The president of the European Parliament, Martin Schulz, tweeted: "German court ruling on ESM good for Europe and for the euro, but confirms [confirmations] needed for parliamentary control on common decisions." He added in another tweet: "More Europe with less parliament impossible."
German Chancellor Angela Merkel said to lawmakers in Berlin that the German constitutional court ruling meant it was a "good day for Germany and a good day for Europe". She went on to say: "Germany sent today again a strong signal to Europe and beyond that it will decisively should its responsibility as Europe's biggest economy and reliable partner," also suggesting that the ruling could restore confidence in the eurozone.
Gregor Gysi, leader of Die Linke (the Left party) in the Bundestag, also expressed satisfaction with the court ruling, although his party was one of the plaintiffs asking the Constitutional Court to stop the ratification of the ESM and the fiscal compact.
Alexander Graf Lambsdorff, vice president of the Alliance of Liberals and Democrats for Europe (ALDE) and leader of the Free Democratic Party delegation, said:
"Today's decision of the Constitutional Court is an important cornerstone for finding an end to the debt crisis. It shows that the ESM as well as the fiscal pact are based on a solid democratic and juridical foundation. The ESM must now become operational as soon as possible. The judges have confirmed the pro-European direction which is already embedded in Germany's basic law."
Alexander Alvaro, vice president of the European Parliament and also a member of the ALDE continued:
"I very much welcome the court decision. The stabilisation of the Euro is unthinkable without Germany, now we can, in close cooperation with our partners, work on the solution of the problems - this is a good signal for Europe."
French MEP from ALDE Sylvie Goulard added: "I am satisfied with the court decision. It is very important for the eurozone member states to be able to continue their work. In the future the accountability of the ESM that is not yet an EU institution should be increased through democratic accountability and scrutiny of the Court of Auditors."
"We will also have to rethink how the admirably high level of constitutional and parliamentary control in Germany may be transferred to the European level, and thus avoid a system in which we could face contradictory views of constitutional courts within the EU on fundamental issues," she said.
The Chairman of the European People's Party (EPP), Joseph Daul, has also welcomed today's decision of the German Constitutional Court. Daul said:
"Today's decision is crucial for the future of Europe.
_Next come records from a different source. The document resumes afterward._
(* ===== verification/FileHdr.v ===== *)
(** * filesys/filehdr.{h,cc}: the file header

    [FileHeader.t] is class [FileHeader], which fills one sector: two integers
    and [NumDirect] sector numbers.  [Allocate] and [Deallocate] work on any
    slot allocator (the free map of sectors), [FetchFrom] and [WriteBack] on
    any block device. *)

From S2P Require Import Prelude Allocator Bitmap DiskSim.
Import Disk.

Local Open Scope Z_scope.

Module FileHeader.

(** [(SectorSize - 2 * sizeof(int)) / sizeof(int)] *)
Definition NumDirect : Z := Z.quot (SectorSize - 2 * 4) 4.
Definition MaxFileSize : Z := NumDirect * SectorSize.

Record t := mk {
  numBytes : Z;            (* number of bytes in the file *)
  numSectors : Z;          (* number of data sectors in the file *)
  dataSectors : list Z;    (* int dataSectors[NumDirect] *)
}.

(** ** Operations *)

Section allocation.
Context {T : Type} `{Allocator T}.

(** There is no constructor: [h] is what the fresh object held. *)
Definition Allocate (h : t) (freeMap : T) (fileSize : Z) : outcome (bool * t * T) :=
  let numBytes := fileSize in
  let numSectors := divRoundUp fileSize SectorSize in
  nc ← al_NumClear freeMap;
  if nc <? numSectors then Ok (false, mk numBytes numSectors (dataSectors h), freeMap)
  else
    '(ds, freeMap) ←
      for_range 0 numSectors
        (fun i '(ds, freeMap) =>
           '(s, freeMap) ← al_Find freeMap;
           ds ← wr ds i s;
           Ok (ds, freeMap))
        (dataSectors h, freeMap);
    Ok (true, mk numBytes numSectors ds, freeMap).

Definition Deallocate (h : t) (freeMap : T) : outcome T :=
  for_range 0 (numSectors h)
    (fun i freeMap =>
       s ← rd (dataSectors h) i;
       marked ← al_Test freeMap s;
       _ ← ASSERT marked;
       al_Clear freeMap s)
    freeMap.

End allocation.

(** The object as the [SectorSize] bytes at its address. *)
Definition to_bytes (h : t) : list Z :=
  le_bytes 4 (numBytes h) ++ le_bytes 4 (numSectors h) ++ flat_map (le_bytes 4) (dataSectors h).

Fixpoint ints_of_bytes (n : nat) (bs : list Z) : list Z :=
  match n with
  | O => []
  | S n' => s32 (le_value (take 4 bs)) :: ints_of_bytes n' (drop 4 bs)
  end.

Definition of_bytes (bs : list Z) : t :=
  mk (s32 (le_value (take 4 bs))) (s32 (le_value (take 4 (drop 4 bs))))
     (ints_of_bytes (Z.to_nat NumDirect) (drop 8 bs)).

Section device.
Context {D : Type} `{BlockDevice D}.

Definition FetchFrom (d : D) (sector : Z) : outcome (t * D) :=
  '(bs, d) ← bd_read d sector; Ok (of_bytes bs, d).

Definition WriteBack (h : t) (d : D) (sector : Z) : outcome D :=
  bd_write d sector (to_bytes h).

End device.

Definition ByteToSector (h : t) (offset : Z) : outcome Z :=
  rd (dataSectors h) (Z.quot offset SectorSize).

Definition FileLength (h : t) : Z := numBytes h.

(** ** Allocation *)

Definition wf (h : t) : Prop :=
  is_s32 (numBytes h) /\ is_s32 (numSectors h) /\
  Z.of_nat (length (dataSectors h)) = NumDirect /\ Forall is_s32 (dataSectors h).

Section allocation_laws.
Context {T : Type} `{AllocatorLaws T}.

(** With room for the file, the header gets the slots [take_slots] hands out. *)
Lemma Allocate_room h (m : T) fileSize :
  al_wf m -> Z.of_nat (length (dataSectors h)) = NumDirect -> 0 <= fileSize ->
  let n := Z.to_nat (divRoundUp fileSize SectorSize) in
  Z.of_nat n <= NumDirect -> (n <= count_clear (al_bits m))%nat ->
  exists h' m', Allocate h m fileSize = Ok (true, h', m') /\ al_wf m' /\
    numBytes h' = fileSize /\ numSectors h' = Z.of_nat n /\
    length (dataSectors h') = length (dataSectors h) /\
    exists ks, take_slots n (al_bits m) = (ks, al_bits m') /\
      take n (dataSectors h') = Z.of_nat <$> ks /\
      drop n (dataSectors h') = drop n (dataSectors h).
Proof.
  intros Hwf Hl Hsz n Hdir Hroom. unfold Allocate.
  pose proof (divRoundUp_spec fileSize SectorSize Hsz ltac:(done)) as [_ Hns].
  rewrite al_NumClear_ok by done. cbn [mbind outcome_bind].
  destruct (Z.ltb_spec (Z.of_nat (count_clear (al_bits m))) (divRoundUp fileSize SectorSize)); [lia|].
  destruct (for_range_inv (fun i '(ds, m') => al_wf m' /\ length ds = length (dataSectors h) /\
    exists ks, take_slots (Z.to_nat i) (al_bits m) = (ks, al_bits m') /\
      take (Z.to_nat i) ds = Z.of_nat <$> ks /\ drop (Z.to_nat i) ds = drop (Z.to_nat i) (dataSectors h))
    0 (divRoundUp fileSize SectorSize)
    (fun i '(ds, freeMap) => '(s, freeMap) ← al_Find freeMap; ds ← wr ds i s; Ok (ds, freeMap))
    (dataSectors h, m)) as ([ds m'] & -> & Hwf' & Hlen & ks & Hks & Htk & Hdr); [done| | |].
  - split; [done|]. split; [done|]. by exists [].
  - intros i [ds m1] Hi (Hwf1 & Hl1 & ks & Hks & Htk & Hdr).
    destruct (take_slots_spec _ _ _ _ Hks) as (Hlk & _ & _ & _ & _ & Hcnt); [lia|].
    destruct (first_clear (al_bits m1)) as [k|] eqn:Ek.
    2:{ apply first_clear_None in Ek. lia. }
    destruct (al_Find_free m1 k Hwf1 Ek) as (m2 & -> & Hwf2 & Hb2). cbn [mbind outcome_bind].
    rewrite wr_ok by lia. cbn [mbind outcome_bind]. eexists. split; [done|].
    split; [done|]. split; [by rewrite length_insert|].
    exists (ks ++ [k]). replace (Z.to_nat (i + 1)) with (S (Z.to_nat i)) by lia.
    split; [rewrite Hb2; apply (take_slots_snoc _ _ _ _ k Hks); [lia|done]|].
    split.
    + rewrite (take_S_r _ _ (Z.of_nat k)) by (apply list_lookup_insert_eq; lia).
      by rewrite take_insert_ge, Htk, fmap_app by lia.
    + rewrite drop_insert_lt by lia. 
      change (S (Z.to_nat i)) with (1 + Z.to_nat i)%nat. rewrite <- !skipn_skipn. by rewrite Hdr.
  - cbn [mbind outcome_bind]. do 2 eexists. split; [done|]. cbn. split; [done|].
    split; [done|]. split; [lia|]. split; [done|]. exists ks. fold n in Hks, Htk, Hdr. done.
Qed.

(** Without room, nothing is taken. *)
Lemma Allocate_no_room h (m : T) fileSize :
  al_wf m -> Z.of_nat (count_clear (al_bits m)) < divRoundUp fileSize SectorSize ->
  exists h', Allocate h m fileSize = Ok (false, h', m).
Proof.
  intros Hwf Hr. unfold Allocate. rewrite al_NumClear_ok by done. cbn [mbind outcome_bind].
  destruct (Z.ltb_spec (Z.of_nat (count_clear (al_bits m))) (divRoundUp fileSize SectorSize)); [|lia].
  by eexists.
Qed.

(** Deallocation frees the sectors of a header that are all marked and all
    different. *)
Lemma Deallocate_ok h (m : T) ks :
  al_wf m -> numSectors h = Z.of_nat (length ks) ->
  take (length ks) (dataSectors h) = Z.of_nat <$> ks -> NoDup ks ->
  (forall k, k ∈ ks -> al_bits m !! k = Some true) ->
  exists m', Deallocate h m = Ok m' /\ al_wf m' /\ al_bits m' = clear_slots ks (al_bits m).
Proof.
  intros Hwf Hn Hds Hnd Hall. unfold Deallocate. rewrite Hn.
  destruct (for_range_inv (fun i m' => al_wf m' /\ al_bits m' = clear_slots (take (Z.to_nat i) ks) (al_bits m))
    0 (Z.of_nat (length ks))
    (fun i freeMap => s ← rd (dataSectors h) i; marked ← al_Test freeMap s;
                      _ ← ASSERT marked; al_Clear freeMap s) m) as (m' & -> & Hwf' & Hb);
    [lia|done| |].
  - intros i m1 Hi (Hwf1 & Hb1).
    destruct (lookup_lt_is_Some_2 ks (Z.to_nat i)) as [k Hk]; [lia|].
    assert (Hd : dataSectors h !! Z.to_nat i = Some (Z.of_nat k)).
    { rewrite <- (lookup_take_lt _ (length ks)) by lia. by rewrite Hds, list_lookup_fmap, Hk. }
    rewrite (rd_lookup _ _ (Z.of_nat k)) by (done || lia). cbn [mbind outcome_bind].
    assert (Hb' : al_bits m1 !! k = Some true).
    { rewrite Hb1, lookup_clear_slots, decide_False.
      - apply Hall. by eapply list_elem_of_lookup_2.
      - intros [(j & Hj)%list_elem_of_lookup _]. apply lookup_take_Some in Hj as [Hj ?].
        pose proof (NoDup_lookup _ _ _ _ Hnd Hj Hk). lia. }
    rewrite (al_Test_ok _ _ true) by done. cbn [ASSERT mbind outcome_bind].
    destruct (al_Clear_ok m1 k Hwf1) as (m2 & -> & Hwf2 & Hb2); [by eapply lookup_lt_Some|].
    exists m2. split; [done|]. split; [done|].
    replace (Z.to_nat (i + 1)) with (S (Z.to_nat i)) by lia.
    by rewrite (take_S_r _ _ k), clear_slots_snoc, <- Hb1.
  - exists m'. split; [done|]. split; [done|]. by rewrite Hb, Nat2Z.id, take_ge by lia.
Qed.

End allocation_laws.

(** ** The sector image *)

Lemma ints_of_bytes_app xs rest :
  Forall is_s32 xs -> ints_of_bytes (length xs) (flat_map (le_bytes 4) xs ++ rest) = xs.
Proof.
  induction 1 as [|x xs Hx _ IH]; [done|]. cbn [length flat_map]. rewrite <- app_assoc.
  cbn [ints_of_bytes]. rewrite take_app_length', drop_app_length' by (by rewrite length_le_bytes).
  rewrite IH, le_value_bytes. f_equal. etransitivity; [apply s32_u32|by apply s32_small].
Qed.

Lemma length_ints xs : length (flat_map (le_bytes 4) xs) = (4 * length xs)%nat.
Proof. induction xs as [|x xs IH]; [done|]. cbn [flat_map length]. rewrite length_app, length_le_bytes, IH. lia. Qed.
The European Stability Mechanism is our firewall against the crisis." "It is good that the democratic accountability of the European Stability Mechanism is being taken care of. Parliaments must be involved. The same goes for the European level. The European Parliament must be involved in the governance of the Euro. This is also why we need a real political Europe. A Europe where the European Parliament is the only direct representative of the citizens of Europe," Daul added.
Holger Schmeiding, chief economist at Germany's Berenberg Bank, said in a note to clients that the ruling was "another big step towards defusing the euro crisis", adding that a "gradual return of confidence could enable the German economy to rebound by the end of the year from its current stagnation and the eurozone to star expanding gradually in early 2013."
But eurosceptic think-tank Open Europe said in a statement the ruling could make "topping up the ESM more difficult" and that the current lending cap of the ESM "could prove a real obstacle for large-scale eurozone bailouts down the line." The statement also said that the fact that the treaty on the ESM may have to be rewritten, to accommodate the German government, could mean delays to the ESM coming into force.